I also encourage readers to check out Thomas de Waal’s comment on Basayev in today’s Moscow Times. De Waal met with Basayev once in 1998, and while he claims that the terrorist was no “Islamist” or “politician”, he was a “permanent warrior” and “his fearlessness, cunning, propaganda skills and cruelty made him unique.” In Waal’s view, this makes Basayev irreplaceable. He continues:
Two of his kind do not come around twice in a generation. The bad news is that his removal came many years too late — and not just because many hundreds of people might otherwise be alive. The Russian leadership has eliminated or exiled the moderate wing of the Chechen pro-independence movement, which wanted to negotiate and could have brought alienated Chechens back intosome kind of political process.

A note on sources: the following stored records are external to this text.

(* ===== verification/Word.v ===== *)
(** * Machine integers

    The 32-bit [int] and [unsigned int] of the host (an i386), and the bytes
    that make them up in memory.  A value of either type is a [Z] in its
    range; an operation of the source is the operation on [Z] followed by the
    conversion ([s32], [u32]) to the type of its result.  Signed overflow
    wraps, as the compilers of the time implement it and as the simulator in
    machine/mipssim.cc relies on. *)
From S2P Require Import Prelude.

Definition u32 (z : Z) : Z := z mod 2 ^ 32.
Definition s32 (z : Z) : Z := (z + 2 ^ 31) mod 2 ^ 32 - 2 ^ 31.

Definition in_u32 (z : Z) : Prop := 0 ≤ z < 2 ^ 32.
Definition in_s32 (z : Z) : Prop := - 2 ^ 31 ≤ z < 2 ^ 31.

#[export] Instance in_u32_dec z : Decision (in_u32 z).
Proof. unfold in_u32. apply _. Defined.
#[export] Instance in_s32_dec z : Decision (in_s32 z).
Proof. unfold in_s32. apply _. Defined.

(** [if (z)] on an integer. *)
Definition ctrue (z : Z) : bool := negb (z =? 0).

(** The C operators whose result is narrower than the operation on [Z]. *)
Definition add32 (a b : Z) : Z := s32 (a + b).
Definition sub32 (a b : Z) : Z := s32 (a - b).
Definition shl32 (a n : Z) : Z := s32 (Z.shiftl a n).

(** The macros [divRoundUp] and [divRoundDown] of threads/utility.h; the
    division of C truncates. *)
Definition divRoundUp (n s : Z) : Z :=
  Z.quot n s + (if 0 <? Z.rem n s then 1 else 0).
Definition divRoundDown (n s : Z) : Z := Z.quot n s.

Lemma divRoundUp_spec n s :
  0 ≤ n → 0 < s → s * (divRoundUp n s - 1) < n ≤ s * divRoundUp n s.
Proof.
  intros Hn Hs. unfold divRoundUp.
  rewrite Z.quot_div_nonneg, Z.rem_mod_nonneg by lia.
  pose proof (Z_div_mod_eq_full n s). pose proof (Z.mod_pos_bound n s Hs).
  case (Z.ltb_spec 0 (n mod s)); nia.
Qed.

Lemma divRoundUp_nonneg n s : 0 ≤ n → 0 < s → 0 ≤ divRoundUp n s.
Proof. intros Hn Hs. pose proof (divRoundUp_spec n s Hn Hs). nia. Qed.

(** ** Ranges and conversions *)

Section words.
Implicit Types z i : Z.

Lemma pow32_pos : 0 < 2 ^ 32. Proof. done. Qed.

Lemma u32_range z : in_u32 (u32 z).
Proof. apply Z.mod_pos_bound. done. Qed.

Lemma s32_range z : in_s32 (s32 z).
Proof.
  unfold s32, in_s32. pose proof (Z.mod_pos_bound (z + 2 ^ 31) (2 ^ 32) eq_refl).
  lia.
Qed.

Lemma u32_id z : in_u32 z → u32 z = z.
Proof. apply Z.mod_small. Qed.

Lemma s32_id z : in_s32 z → s32 z = z.
Proof. unfold s32, in_s32. intros. rewrite Z.mod_small; lia. Qed.

(** Both conversions keep the value modulo [2^32]. *)
Lemma s32_mod z : s32 z mod 2 ^ 32 = z mod 2 ^ 32.
Proof.
  unfold s32. rewrite Zminus_mod_idemp_l. f_equal. lia.
Qed.
Lemma u32_mod z : u32 z mod 2 ^ 32 = z mod 2 ^ 32.
Proof. apply Z.mod_mod. done. Qed.

Lemma u32_eq_mod a b : a mod 2 ^ 32 = b mod 2 ^ 32 → u32 a = u32 b.
Proof. done. Qed.
Lemma s32_eq_mod a b : a mod 2 ^ 32 = b mod 2 ^ 32 → s32 a = s32 b.
Proof.
  intros H. unfold s32. rewrite <- (Zplus_mod_idemp_l a), H, Zplus_mod_idemp_l.
  done.
Qed.

Lemma s32_u32 z : s32 (u32 z) = s32 z.
Proof. apply s32_eq_mod, u32_mod. Qed.
Lemma u32_s32 z : u32 (s32 z) = u32 z.
Proof. apply u32_eq_mod, s32_mod. Qed.
Lemma s32_add_s32 a b : s32 (s32 a + s32 b) = s32 (a + b).
Proof. apply s32_eq_mod. rewrite Z.add_mod, !s32_mod, <- Z.add_mod; done. Qed.

Lemma s32_s32 z : s32 (s32 z) = s32 z.
Proof. apply s32_eq_mod, s32_mod. Qed.
Lemma u32_u32 z : u32 (u32 z) = u32 z.
Proof. apply u32_eq_mod, u32_mod. Qed.

(** A signed value and its unsigned reading. *)
Lemma u32_of_s32 z : in_s32 z → u32 z = if z <? 0 then z + 2 ^ 32 else z.
Proof.
  unfold in_s32, u32. intros Hz. case (Z.ltb_spec z 0); intros.
  - rewrite <- (Z_mod_plus_full z 1), Z.mod_small; lia.
  - rewrite Z.mod_small; lia.
Qed.

Lemma s32_of_u32 z : in_u32 z → s32 z = if z <? 2 ^ 31 then z else z - 2 ^ 32.
Proof.
  unfold in_u32. intros Hz. case (Z.ltb_spec z (2 ^ 31)); intros.
  - apply s32_id. unfold in_s32. lia.
  - rewrite <- (s32_id (z - 2 ^ 32)) by (unfold in_s32; lia).
    apply s32_eq_mod. rewrite <- (Z_mod_plus_full (z - 2 ^ 32) 1).
    f_equal. lia.
Qed.

Lemma u32_inj_s32 a b : in_s32 a → in_s32 b → u32 a = u32 b → a = b.
Proof.
  intros Ha Hb H. rewrite <- (s32_id a Ha), <- (s32_id b Hb).
  by apply s32_eq_mod.
Qed.

(** ** Bits *)

Lemma u32_testbit z i : 0 ≤ i → Z.testbit (u32 z) i = (i <? 32) && Z.testbit z i.
Proof.
  intros Hi. unfold u32. case (Z.ltb_spec i 32); intros.
  - rewrite Z.mod_pow2_bits_low by lia. done.
  - rewrite Z.mod_pow2_bits_high by lia. done.
Qed.

Lemma s32_testbit_low z i : 0 ≤ i < 32 → Z.testbit (s32 z) i = Z.testbit z i.
Proof.
  intros Hi.
  rewrite <- (Z.mod_pow2_bits_low (s32 z) 32), <- (Z.mod_pow2_bits_low z 32) by lia.
  by rewrite s32_mod.
Qed.

(** The sign of a 32-bit value is its bit 31. *)
Lemma in_s32_sign z : in_s32 z → Z.testbit z 31 = (z <? 0).
Proof.
  unfold in_s32. intros Hz. rewrite Z.testbit_eqb by done.
  case (Z.ltb_spec z 0); intros Hs.
  - replace (z / 2 ^ 31) with (-1); [done|].
    apply (Z.div_unique z (2 ^ 31) (-1) (z + 2 ^ 31)); lia.
  - rewrite Z.div_small by lia. done.
Qed.

Lemma s32_sign z : Z.testbit z 31 = (s32 z <? 0).
Proof.
  rewrite <- in_s32_sign by apply s32_range. by rewrite s32_testbit_low.
Qed.

Lemma u32_bits_ext a b :
  in_u32 a → in_u32 b →
  (∀ i, 0 ≤ i < 32 → Z.testbit a i = Z.testbit b i) → a = b.
Proof.
  intros Ha Hb H. rewrite <- (u32_id a Ha), <- (u32_id b Hb).
  apply Z.bits_inj'. intros i Hi. rewrite !u32_testbit by done.
  case (Z.ltb_spec i 32); intros; [|done]. simpl. apply H. lia.
Qed.

Lemma testbit_1_shiftl k i :
  0 ≤ k → 0 ≤ i → Z.testbit (Z.shiftl 1 k) i = bool_decide (i = k).
Proof.
  intros Hk Hi. rewrite Z.shiftl_spec by done.
  case_bool_decide as E.
  - subst. by rewrite Z.sub_diag.
  - destruct (decide (i - k < 0)).
    + by rewrite Z.testbit_neg_r.
    + apply (Z.bits_above_log2 1); simpl; lia.
Qed.

(** Masks that select the bits from [k] on of a field of [n] bits. *)
Lemma land_field x k n :
  0 ≤ k → 0 ≤ n → Z.land x (Z.shiftl (Z.ones n) k) = (x / 2 ^ k) mod 2 ^ n * 2 ^ k.
Proof.
  intros Hk Hn. rewrite <- Z.shiftl_mul_pow2, <- Z.shiftr_div_pow2, <- Z.land_ones by done.
  apply Z.bits_inj'. intros i Hi. rewrite Z.land_spec, !Z.shiftl_spec by done.
  destruct (decide (i < k)).
  - rewrite !(Z.testbit_neg_r _ (i - k)) by lia. by rewrite andb_false_r.
  - rewrite Z.land_spec, Z.shiftr_spec by lia. by replace (i - k + k) with i by lia.
Qed.

(** Joining a low and a high part. *)
Lemma lor_add a b k : 0 ≤ k → 0 ≤ a < 2 ^ k → Z.lor a (b * 2 ^ k) = a + b * 2 ^ k.
Proof.
  intros Hk Ha. assert (Z.land a (b * 2 ^ k) = 0) as Hland.
  { apply Z.bits_inj'. intros i Hi. rewrite Z.land_spec, Z.bits_0.
    destruct (decide (i < k)).
    - by rewrite Z.mul_pow2_bits_low, andb_false_r by lia.
    - rewrite <- (Z.mod_small a (2 ^ k)) by done.
      by rewrite Z.mod_pow2_bits_high by lia. }
  by rewrite Z.add_nocarry_lxor, Z.lxor_lor.
Qed.

(** Testing one bit with a mask. *)
Lemma ctrue_land_bit z k : 0 ≤ k → ctrue (Z.land z (2 ^ k)) = Z.testbit z k.
Proof.
  intros Hk. rewrite <- (Z.mul_1_l (2 ^ k)), <- Z.shiftl_mul_pow2 by done.
  change 1 with (Z.ones 1) at 1. rewrite land_field by lia.
  rewrite <- Z.shiftr_div_pow2, <- Z.bit0_mod, Z.shiftr_spec, Z.add_0_l by lia.
  pose proof (Z.pow_pos_nonneg 2 k ltac:(lia) Hk). unfold ctrue.
  destruct (Z.testbit z k); simpl; [|done].
  case (Z.eqb_spec (1 * 2 ^ k) 0); [lia|done].
Qed.

Lemma testbit31_u32 z : in_u32 z → Z.testbit z 31 = (2 ^ 31 <=? z).
Proof.
  unfold in_u32. intros Hz. rewrite Z.testbit_eqb by done.
  change (2 ^ 31) with 2147483648. change (2 ^ 32) with 4294967296 in Hz.
  case (Z.leb_spec 2147483648 z); intros; apply Z.eqb_eq || apply Z.eqb_neq; dlia.
Qed.

(** The bitwise operators keep the range of an [int]. *)
Lemma in_s32_shiftr z : in_s32 z ↔ Z.shiftr z 31 = 0 ∨ Z.shiftr z 31 = -1.
Proof.
  rewrite Z.shiftr_div_pow2 by done. unfold in_s32. change (2 ^ 31) with 2147483648. dlia.
Qed.

Lemma in_s32_land a b : in_s32 a → in_s32 b → in_s32 (Z.land a b).
Proof. rewrite !in_s32_shiftr, Z.shiftr_land. by intros [-> | ->] [-> | ->]; auto. Qed.
Lemma in_s32_lor a b : in_s32 a → in_s32 b → in_s32 (Z.lor a b).
Proof. rewrite !in_s32_shiftr, Z.shiftr_lor. by intros [-> | ->] [-> | ->]; auto. Qed.
Lemma in_s32_lxor a b : in_s32 a → in_s32 b → in_s32 (Z.lxor a b).
Proof. rewrite !in_s32_shiftr, Z.shiftr_lxor. by intros [-> | ->] [-> | ->]; auto. Qed.
Lemma in_s32_lnot a : in_s32 a → in_s32 (Z.lnot a).
Proof. unfold in_s32, Z.lnot. lia. Qed.
Lemma in_s32_ones a n : 0 ≤ n ≤ 31 → in_s32 (Z.land a (Z.ones n)).
Proof.
  intros Hn. rewrite Z.land_ones by lia.
  pose proof (Z.mod_pos_bound a (2 ^ n) ltac:(apply Z.pow_pos_nonneg; lia)).
  pose proof (Z.pow_le_mono_r 2 n 31 ltac:(lia) ltac:(lia)). unfold in_s32. lia.
Qed.
Lemma in_s32_shiftr_r a n : in_s32 a → 0 ≤ n → in_s32 (Z.shiftr a n).
Proof.
  intros Ha Hn. rewrite Z.shiftr_div_pow2 by done. unfold in_s32 in *.
  pose proof (Z.pow_pos_nonneg 2 n ltac:(lia) Hn) as Hp.
  split.
  - apply Z.div_le_lower_bound; [done|]. nia.
  - apply Z.div_lt_upper_bound; [done|]. nia.
Qed.
Lemma add32_range a b : in_s32 (add32 a b).
Proof. apply s32_range. Qed.
Lemma sub32_range a b : in_s32 (sub32 a b).
Proof. apply s32_range. Qed.
Lemma shl32_range a b : in_s32 (shl32 a b).
Proof. apply s32_range. Qed.
Lemma in_s32_quot a b : in_s32 a → b ≠ 0 → ¬ (a = - 2 ^ 31 ∧ b = -1) → in_s32 (Z.quot a b).
Proof.
  unfold in_s32. intros Ha Hb Hn.
  destruct (decide (b = -1)) as [->|].
  - replace (Z.quot a (-1)) with (- a); [lia|].
    change (-1) with (- (1)). by rewrite Z.quot_opp_r, Z.quot_1_r.
  - assert (Z.abs (Z.quot a b) ≤ Z.abs a) as Hle.
    { rewrite <- Z.quot_abs by done. apply Z.quot_le_upper_bound; [lia|]. nia. }
    assert (b = 1 ∨ 2 ≤ Z.abs b) as [->|Hb2] by lia; [rewrite Z.quot_1_r; lia|].
    assert (Z.abs (Z.quot a b) * 2 ≤ Z.abs a) as Hle2.
    { rewrite <- Z.quot_abs by done. pose proof (Z.mul_quot_le (Z.abs a) (Z.abs b) ltac:(lia) ltac:(lia)).
      pose proof (Z.quot_pos (Z.abs a) (Z.abs b) ltac:(lia) ltac:(lia)). nia. }
    lia.
Qed.
Lemma in_s32_rem a b : in_s32 a → b ≠ 0 → in_s32 (Z.rem a b).
Proof.
  unfold in_s32. intros Ha Hb. pose proof (Z.quot_rem' a b) as H.
  assert (Z.abs (Z.rem a b) ≤ Z.abs a) as Hle.
  { rewrite <- Z.rem_abs by done. apply Z.rem_le; lia. }
  pose proof (Z.rem_sign_nz a b Hb) as Hs.
  destruct (decide (Z.rem a b = 0)) as [->|Hnz]; [lia|]. specialize (Hs Hnz). lia.
Qed.
End words.

Create HintDb s32.
#[export] Hint Resolve in_s32_land in_s32_lor in_s32_lxor in_s32_lnot in_s32_shiftr_r
  s32_range add32_range sub32_range shl32_range in_s32_quot in_s32_rem : s32.
#[export] Hint Extern 5 (in_s32 _) => (unfold in_s32; lia) : s32.

#[export] Hint Resolve u32_range s32_range : nachos.
#[export] Hint Rewrite s32_s32 s32_u32 u32_s32 u32_u32 : nachos.

(** ** Bytes, least significant first *)

Definition byte_ok (b : Z) : Prop := 0 ≤ b < 256.

Fixpoint bytes_le (n : nat) (z : Z) : list Z :=
  match n with
  | O => []
  | S n' => z mod 256 :: bytes_le n' (z / 256)
  end.

Fixpoint of_le (l : list Z) : Z :=
  match l with
  | [] => 0
  | b :: l' => b + 256 * of_le l'
  end.

(** A byte read as a signed [char]. *)
Definition s8 (z : Z) : Z := (z + 128) mod 256 - 128.

Section bytes.
Implicit Types (z b : Z) (l : list Z).

Lemma length_bytes_le n z : length (bytes_le n z) = n.
Proof. revert z. induction n; intros; simpl; auto. Qed.

Lemma bytes_le_ok n z : Forall byte_ok (bytes_le n z).
Proof.
  revert z. induction n; intros; simpl; constructor; auto.
  apply Z.mod_pos_bound. done.
Qed.

Lemma of_le_bytes_le n z : of_le (bytes_le n z) = z mod 256 ^ Z.of_nat n.
Proof.
  revert z. induction n as [|n IH]; intros z; simpl bytes_le; simpl of_le.
  - by rewrite Z.mod_1_r.
  - rewrite IH, Nat2Z.inj_succ, Z.pow_succ_r by lia.
    rewrite (Z.rem_mul_r z 256 (256 ^ Z.of_nat n)); [done|done|].
    apply Z.pow_pos_nonneg; lia.
Qed.

Lemma of_le_range l : Forall byte_ok l → 0 ≤ of_le l < 256 ^ zlen l.
Proof.
  unfold zlen. induction 1 as [|b l Hb Hl IH]; simpl length; simpl of_le.
  - done.
  - rewrite Nat2Z.inj_succ, Z.pow_succ_r by lia. unfold byte_ok in Hb. lia.
Qed.

Lemma bytes_le_of_le l : Forall byte_ok l → bytes_le (length l) (of_le l) = l.
Proof.
  induction 1 as [|b l Hb Hl IH]; simpl; [done|]. unfold byte_ok in Hb.
  f_equal.
  - symmetry. apply (Z.mod_unique _ _ (of_le l) b); lia.
  - rewrite <- (Z.div_unique _ 256 (of_le l) b); [apply IH|lia|lia].
Qed.

Lemma bytes_le_mod n z : bytes_le n (z mod 256 ^ Z.of_nat n) = bytes_le n z.
Proof.
  rewrite <- of_le_bytes_le. rewrite <- (length_bytes_le n z) at 1.
  apply bytes_le_of_le, bytes_le_ok.
Qed.

(** A word that is written and read back. *)
Lemma word_back z : in_s32 z → s32 (of_le (bytes_le 4 z)) = z.
Proof.
  intros Hz. rewrite of_le_bytes_le. change (z mod 256 ^ Z.of_nat 4) with (u32 z).
  rewrite s32_u32. by apply s32_id.
Qed.

Lemma s8_range b : -128 ≤ s8 b < 128.
Proof. unfold s8. pose proof (Z.mod_pos_bound (b + 128) 256 eq_refl). lia. Qed.

Lemma s8_mod b : s8 b mod 256 = b mod 256.
Proof. unfold s8. rewrite Zminus_mod_idemp_l. f_equal. lia. Qed.
End bytes.

(** ** Arrays of 32-bit words in memory (the i386 is little-endian) *)

Fixpoint words_bytes (ws : list Z) : list Z :=
  match ws with
  | [] => []
  | w :: ws' => bytes_le 4 w ++ words_bytes ws'
  end.

Fixpoint bytes_words (bs : list Z) : list Z :=
  match bs with
  | b0 :: b1 :: b2 :: b3 :: bs' => of_le [b0; b1; b2; b3] :: bytes_words bs'
  | _ => []
  end.

Section word_arrays.
Implicit Types (ws bs : list Z).

Lemma length_words_bytes ws : length (words_bytes ws) = (4 * length ws)%nat.
Proof.
  induction ws as [|w ws IH]; [done|].
  change (words_bytes (w :: ws)) with (bytes_le 4 w ++ words_bytes ws).
  rewrite length_app, length_bytes_le, IH. simpl. lia.
Qed.

Lemma words_bytes_ok ws : Forall byte_ok (words_bytes ws).
Proof.
  induction ws as [|w ws IH]; [constructor|].
  apply list.Forall_app. split; [apply bytes_le_ok|done].
Qed.

Lemma bytes_words_bytes ws : bytes_words (words_bytes ws) = u32 <$> ws.
Proof.
  induction ws as [|w ws IH]; [done|].
  change (bytes_words (words_bytes (w :: ws)))
    with (of_le (bytes_le 4 w) :: bytes_words (words_bytes ws)).
  rewrite IH, of_le_bytes_le. done.
Qed.

Lemma bytes_words_bytes_id ws :
  Forall in_u32 ws → bytes_words (words_bytes ws) = ws.
Proof.
  intros H. rewrite bytes_words_bytes. induction H; csimpl; [done|].
  by rewrite u32_id, IHForall.
Qed.

Lemma bytes_words_s32 ws :
  Forall in_s32 ws → s32 <$> bytes_words (words_bytes ws) = ws.
Proof.
  intros H. rewrite bytes_words_bytes. induction H; csimpl; [done|].
  by rewrite s32_u32, s32_id, IHForall.
Qed.
End word_arrays.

Consider the situation of a young twenty-something Chechen male who has been part of the rebel movement for the last decade. He has seen friends and family members die and quite probably has been wounded or tortured by Russian security forces. He has almost no education. If he watches Russian television he will see reports of his comrades being “destroyed” as if they were vermin.
Now this man has no leaders left. What route does he follow? One route is collaboration. The so-called “Kadyrovtsy” who comprise Chechnya’s pro-Moscow security forces aremainly ex-fighters, taking a rest from the hills and earning a decent salary in a new uniform. Their loyalty is entirely provisional and on the day after their leader, Chechen Prime Minister Ramzan Kadyrov, is replaced or arrested, there is no knowing what they will do next.
The other road is radical Islam. In the last five years, a network of shadowy jamaats, or Islamic groups, has sprung up across the North Caucasus, from Dagestan to Karachayevo-Cherkessia. Its adherents are anonymous pious young men from marginalized social groups. Not for them the theatrics of Basayev; they will operate like tiny ants gnawing away at the fundamentals of Russian power in the region.
This last point again raises the question of whether Basayev’s death will be a blessing that goes beyond the demise of a ruthless terrorist. Some, like Timur Aliev of the Institute for War and Peace Reporting, are reporting how some in Chechnya hope that Basayev’s death will be the beginning of the conflict’s end. Others, like Andrei Smirnov at the Eurasia Daily Monitor, suggest that the militant’s death in no way means the problems in the North Caucauses are solved. Though the reigns of the rebels’ leadership now passes to Doku Umarov, the course he chooses for the movement could engender rivals to his leadership. Thus the movement could further fracture between a young and old guard. Another worry is that now rebel forces in Dagestan, Kabardino-Balkaria, Karachaevo-Cherkessia, and Ingushetia lack leadership and an iconic hero. While many in Russia might greet the disarray of the Chechen nationalist movement, that chaos will only make any positives that might result from Basayev’s death difficult to achieve.
This difficulty will in part be exacerbated by the utter misanalysis Russia makes of the conflict. As Stephen Blank, another commentator at the Eurasia Daily Monitor, concludes:
Although official Russia likes to attribute the unrest in the Caucasus in general — and in Chechnya in particular — to Wahhabism, in fact the cause of the unrest remains long-standing Russian misrule and oppression. This situation ultimately led to unbridled Islamic terrorism as practiced by Basaev and his like-minded colleagues, but it is doubtful that Kadyrov and his thugs represent a better prospect or that anyone else has a solution to the problems of the North Caucasus. Undoubtedly Putin has won a big battle here, even if inadvertently, and cut down a tall tree of Chechen resistance. But it is unlikely that a people who have fought Russia for more than 200 years will simply accept defeat now or that Russia knows how and will bring about a peace based upon a legitimate order that compels assent rather than fear either in Chechnya or in the North Caucasus.